Carla was diagnosed with osteosarcoma in the summer of 2013, after feeling sharp pains in her left thigh. She underwent surgery and had chemotherapy over several months, and was feeling well enough to get married in January this year.
But the pain in her leg came back, and soon she was complaining of lower back pain as well, by late February. Doctors said the cancer had spread to her kidneys. Because she was pregnant, they postponed any aggressive treatment, hoping the baby could be born first. Sadly, she lost the baby (a boy) in April, and subsequent chemotherapy proved to be ineffective.
She died peacefully surrounded by her family just a few days ago. Her husband told me the news tonight. I am of course very sad.
Shuang Shuang (her nickname) was one of the first students I had in China; she entered Jishou University in 2008 as an English education major. A shy girl, she was not very confident of her speaking ability in English, and so we had few conversations while she was at university. But when I saw her in class, or with her friends Kasurly or Mary, she always looked like she wanted to say something to me, but never did.
After Carla graduated in 2011, she became an English teacher at a vocational school in Huizhou, Guangdong province. It was then we started to get to know each other better, as she would ask me for advice in managing her classes, dealing with students, teaching English grammar, and even living life in general. When she met the man who would become her husband, she even asked me if I thought he was a good match for her.
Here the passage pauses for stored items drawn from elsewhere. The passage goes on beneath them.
Definition prepareStageInstructions (i : nat) : B unit :=
  s ← getB;
  let stg := stageAt i in
  let serviceLabels : gmap string string :=
    {["werf" := projectName; "werf-version" := werfVersion;
      RepoStorage.WerfStageContentDigestLabel := contentDigest (stageOf s i)]} in
  let parent (im : option stageImage) : B (gmap string string) :=
    match im with
    | Some (mkStageImage _ (Some d)) => mret (<[WerfParentStageID := stageIDString (stageID d)]> serviceLabels)
    | _ => panic "nil stage desc"
    end in
  labels ← (if HasPrevStage stg then parent (GetPrevBuiltImage s i)
            else if IsBasedOnStage img then parent (GetBaseStageImage img)
            else mret serviceLabels);
  let labels' :=
    if EnableSbom opts && isStapelImage img then
      let parentID := default "" (labels !! WerfParentStageID) in
      <["werf.io/sbom-stage" := marshalSbomStage O (stageName stg) (digest (stageOf s i)) parentID]>
        (<[WerfParentStageID := parentID]> labels)
    else labels in
  onWorld (prepareImage O i labels').

(** The description of a broken previous image is dropped from the manifest
    cache. *)
Definition onBrokenImage (prevBuiltImage : stageImage) : B unit :=
  match imageDesc prevBuiltImage with
  | Some prevStageDesc => _ ← attempt (onWorld (deleteImageInfo O (stageID prevStageDesc))); mret tt
  | None => mret tt
  end;;
  throw UnexpectedStagesStorageState.
(** A critical section. *)
Lemma hoare_withStageLock {A} (body : B A) d X i : allowed opts (ELock d) → allowed opts (EUnlock d) →
  hoare (held d X i) body (λ _, held d X i) (held d X i) (held d X i) →
  hoare (idleAt X i d) (withStageLock O d body) (λ _, idle X) (idle X) (idle X).
Proof.
  intros H1 H2 Hb. unfold withStageLock. apply (hoare_bind _ _ _ (λ _, held d X i)); [by apply hoare_LockStage|].
  intros _ s Hs. specialize (Hb s Hs). unfold deferred. destruct (body s) as [s' []]; by eapply UnlockStage_idle.
Qed.

(** ** The steps of a stage *)

Abbreviation safely P m := (hoare P m (λ _, P) P P).

Lemma safely_silent {A} (m : B A) P : silent m → Framed P → safely P m.
Proof. intros. by apply hoare_silent. Qed.

#[local] Hint Resolve silent_lookupStage silent_introspect silent_prepare silent_mutate silent_checkPrev : silent.

Ltac quiet := apply safely_silent; [silent|apply _].

Lemma safely_then {A A'} (m : B A) (f : A → B A') P : safely P m → (∀ a, safely P (f a)) → safely P (m ≫= f).
Proof. apply hoare_bind. Qed.

(** Steps that keep the lock held can be put behind one that needs less. *)
Lemma checked_held d X i s : heldAt (λ st, st = Checked d) d X i s → held d X i s.
Proof. intros (H1 & H2). split; [by right|done]. Qed.

Lemma hoare_freshLookup d X i : ShouldBeBuiltMode opts = false →
  hoare (held d X i) (freshLookup O img i)
    (λ r, if r.2 is None then heldAt (λ st, st = Checked d) d X i else held d X i) (held d X i) (held d X i).
Proof.
  intros Hmode. unfold freshLookup. apply hoare_get. intros s0.
  apply (hoare_conseq _ (λ s, held d X i s ∧ digest (stageOf s0 i) = d) _
    (λ r, if r.2 is None then heldAt (λ st, st = Checked d) d X i else held d X i) _ (held d X i) _ (held d X i));
    [|intros s [Hs ->]; split; [done|apply Hs]|done..].
  apply hoare_pure. intros ->. apply (hoare_bind _ _ _ (λ _, held d X i)); [quiet|].
  intros set. apply (hoare_bind _ _ _ (λ _, held d X i)); [quiet|].
  intros sel. apply (hoare_bind _ _ _ (λ _, if sel is None then heldAt (λ st, st = Checked d) d X i else held d X i));
    [|by intros _ s Hs].
  destruct sel as [sd|]; apply hoare_log; try (by split); intros st [->| ->]; simpl;
    rewrite bool_decide_eq_true_2 by done; [by left|by left|done|done].
Qed.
Over these last four years, I discovered this quiet girl was very sincere and thoughtful. She cared for her students like they were her little brothers and sisters, and the few who added me as Internet friends spoke lovingly of their Teacher Wu. Her students were kids whose grades in junior high were considered too low for college-prep high schools, so the challenges she faced in teaching them English were great.
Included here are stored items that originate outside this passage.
(* ===== verification/BuildPhaseRun.v ===== *)
(** * The build of an image comes to its end

    What the build of an image achieves when the storage, the backend and the
    stages behave: none of the checks by which build_phase.go and
    stages_iterator.go panic on an inconsistent state can fail, every error is the
    failure of an operation or the answer of a mode that does not build, and an
    image that was processed has a content description under its digest.  Also
    which of several published stages is selected. *)

From S2P Require Import Prelude GoStrings GoDecimal Images RepoStorage StageLookup UnneededImages AnchorDigest BuildPhase BuildPhaseSafety.
From stdpp Require Import base tactics list gmap strings.
From Stdlib Require Import ZArith Lia Sorted.

Module BuildPhaseRun.
Import GoDecimal Images BuildPhase.

(** ** What the operations promise *)

(** An operation ends with a value that satisfies [post] or with an error of
    [fails]. *)
Definition yieldsOp {W E A} (fails : E → Prop) (m : M W E A) (post : A → Prop) : Prop :=
  ∀ w, match snd (m w) with Ok a => post a | Err e => fails e | Panic _ => False end.

(** A published stage of digest [d], with the label of its content. *)
Definition genuine (d : string) (desc : StageDesc) : Prop :=
  Digest (stageID desc) = d ∧ is_Some (Labels (info desc) !! RepoStorage.WerfStageContentDigestLabel).

(** Bound of the clock in milliseconds, and of the number of stages of a digest. *)
Definition horizon : Z := 2 ^ 62.

Definition genuineSet (d : string) (l : list StageDesc) : Prop :=
  Forall (genuine d) l ∧ (Z.of_nat (length l) < horizon)%Z.
Lemma copyTask_holds m0 m1 records index :
  noBroken R → apartRepos → recsOk m0 records →
  holds (λ m, m = m1 ∧ copying m0 m) (copyTask R src dst records index)
    (λ _ m, (copying m0 m ∧ dstGrows m1 m) ∧ copiedRec records index m)
    (λ m, copying m0 m ∧ dstGrows m1 m).
Proof.
  intros Hnb Hap [Hrec _]. unfold copyTask, copiedRec.
  destruct (records !! index) as [rec|] eqn:Er; [|intros s [<- Hc]; split; [done|by apply dstGrows_refl]].
  eapply triple_bind; [eapply triple_conseq; [by apply (holds_tryGet (λ m, m = m1 ∧ copying m0 m))|done|done|]|].
  { intros s [<- Hc]. split; [done|by apply dstGrows_refl]. }
  intros [existing|].
  - destruct (isMetadataRecord (rec_tag rec) existing) eqn:Em.
    + intros s [[<- Hc] He]. split_and!; [done|by apply dstGrows_refl|]. intros rec0 [= <-]. eauto.
    + intros s [[<- Hc] He]. split; [done|by apply dstGrows_refl].
  - destruct (Hrec rec) as [Hsrc [_ Hmeta]]; [by eapply list_elem_of_lookup_2|].
    eapply triple_conseq; [apply (holds_copy (λ m, m = m1 ∧ copying m0 m ∧ m !! dstRef (rec_tag rec) = None))
      |by intros s [[? ?] ?]| |].
    + intros [] s (m & (-> & Hc & Hn) & Hcp).
      destruct (copying_copied _ _ _ _ Hap Hc Hn Hcp) as (Hc' & Hg & i & j & Hi & Hj & Hl & Hx).
      split; [done|]. intros rec0 [= <-]. exists j. split; [done|].
      rewrite (isMetadataRecord_content _ i) by done. congruence.
    + intros s [(<- & Hc & Hn)|(m & (-> & Hc & Hn) & Hcp)]; [split; [done|by apply dstGrows_refl]|].
      by destruct (copying_copied _ _ _ _ Hap Hc Hn Hcp) as (Hc' & Hg & _).
Qed.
Carla wrote poetry and essays in English and Chinese, some were very philosophical. They became even more so as she dealt with the osteosarcoma. As I have shared some of those essays here, I invite you to take the time to read them. The links follow this post.
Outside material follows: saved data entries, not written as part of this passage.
(* ===== verification/Scanner.v ===== *)
(** * The git history scan of the cleanup

    Models [pkg/cleaning/git_history_based_cleanup/scanner.go] and the commit
    cache of [repo_with_cache.go].  The scan walks the commit graph breadth
    first from the head of every reference and collects the stage IDs whose
    commits it meets.  Commits are named by their hash; the commit objects of
    go-git are looked up by hash, one object per hash, so that the source's
    pointer comparisons of commits are comparisons of hashes. *)

From S2P Require Import Prelude CommonGo MetaCleanup References.
From stdpp Require Import base tactics list gmap strings sorting.
From Stdlib Require Import ZArith Lia.

Module Scanner.
Import MetaCleanup.
Import References(Commit, mkCommit, Hash, When, ParentHashes, gitError).

(** ** repo_with_cache.go *)

Section cache.
Context (repoCommitObject : string → outcome gitError Commit).

(** [GitRepositoryWithCache.CommitObject]: a miss is looked up in the
    repository under the lock and stored; errors are not stored. *)
Definition CommitObject_cached (cache : gmap string Commit) (h : string)
    : gmap string Commit * outcome gitError Commit :=
  match cache !! h with
  | Some c => (cache, Ok c)
  | None =>
      match repoCommitObject h with
      | Ok c => (<[h := c]> cache, Ok c)
      | Err e => (cache, Err e)
      | Panic w => (cache, Panic w)
      end
  end.

Definition ClearCache (cache : gmap string Commit) : gmap string Commit := ∅.
End cache.

(** ** scanner.go *)

Inductive scanError :=
| ScanGitError (e : gitError)
| OutOfFuel.

(** What the scanner reads of a [*ReferenceToScan]. *)
Record scanRef := mkScanRef {
  headCommit : string;
  depthLimit : Z;
  keepPolicy : metaCleanupKeepPolicyLimit
}.

Record commitHistoryScanner := mkScanner {
  expectedStageIDCommitList : gmap string (list string);
  reachedStageIDCommitList : gmap string (list string);
  reachedCommitList : list string;
  stopCommitList : list string;
  isAlreadyScannedCommit : gset string;
  scanDepth : Z;
  scanOptions : scanRef
}.

Section scanner.
Context {rt : GoRuntime} {util : CommonGoUtil}.
Context (CommitObject : string → outcome gitError Commit) (now : Z).

Definition liftGit {A} (o : outcome gitError A) : outcome scanError A :=
  match o with Ok a => Ok a | Err e => Err (ScanGitError e) | Panic w => Panic w end.

Definition whenOf (c : string) : Z :=
  match CommitObject c with Ok o => When o | _ => 0%Z end.
Definition hashOf (c : string) : string :=
  match CommitObject c with Ok o => Hash o | _ => "" end.

Definition setReached (s : commitHistoryScanner) r l : commitHistoryScanner :=
  {| expectedStageIDCommitList := expectedStageIDCommitList s;
     reachedStageIDCommitList := r; reachedCommitList := l;
     stopCommitList := stopCommitList s; isAlreadyScannedCommit := isAlreadyScannedCommit s;
     scanDepth := scanDepth s; scanOptions := scanOptions s |}.
Definition setScanned (s : commitHistoryScanner) x : commitHistoryScanner :=
  {| expectedStageIDCommitList := expectedStageIDCommitList s;
     reachedStageIDCommitList := reachedStageIDCommitList s;
     reachedCommitList := reachedCommitList s;
     stopCommitList := stopCommitList s; isAlreadyScannedCommit := x;
     scanDepth := scanDepth s; scanOptions := scanOptions s |}.
Definition incDepth (s : commitHistoryScanner) : commitHistoryScanner :=
  {| expectedStageIDCommitList := expectedStageIDCommitList s;
     reachedStageIDCommitList := reachedStageIDCommitList s;
     reachedCommitList := reachedCommitList s;
     stopCommitList := stopCommitList s;
     isAlreadyScannedCommit := isAlreadyScannedCommit s;
     scanDepth := (scanDepth s + 1)%Z; scanOptions := scanOptions s |}.
Definition setStop (s : commitHistoryScanner) l : commitHistoryScanner :=
  {| expectedStageIDCommitList := expectedStageIDCommitList s;
     reachedStageIDCommitList := reachedStageIDCommitList s;
     reachedCommitList := reachedCommitList s;
     stopCommitList := l; isAlreadyScannedCommit := isAlreadyScannedCommit s;
     scanDepth := scanDepth s; scanOptions := scanOptions s |}.

(** The stage IDs with a non-empty list, in the order [range] visits them. *)
Definition reachedStageIDList (s : commitHistoryScanner) : list string :=
  fst <$> filter (λ e, snd e ≠ []) (range_map (reachedStageIDCommitList s)).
In October of 2013 I visited Shuang Shuang in a Changsha cancer hospital. Two of her roommates were there, as well. She was weak from the chemotherapy, but able to sit up and chat a bit. I gave her a stuffed koala bear, and told her since it was grey and white it could stand in for me once I went back to Jishou.
Carla was quite upfront about her illness, blogging about her pain and her belief that all would come out well in the end. With me, she shared her changing hairstyles as she lost all her hair, then wore hats, then wigs, and finally had a pixie haircut once her hair grew back in.
She had been blogging on QQ and tweeting on WeChat up to May 23. Two days later, she (or her husband) sent a notice to everyone that she would be closing her social media accounts, and that all communications be by phone to her husband or her brother.
On Monday, her husband said she was very weak and unable to eat, but there was a slim hope she could hang on. It was not to be.
The world has lost a beautiful, caring and compassionate young woman. I have lost a good friend. I shall miss her always. Goodbye, my dear.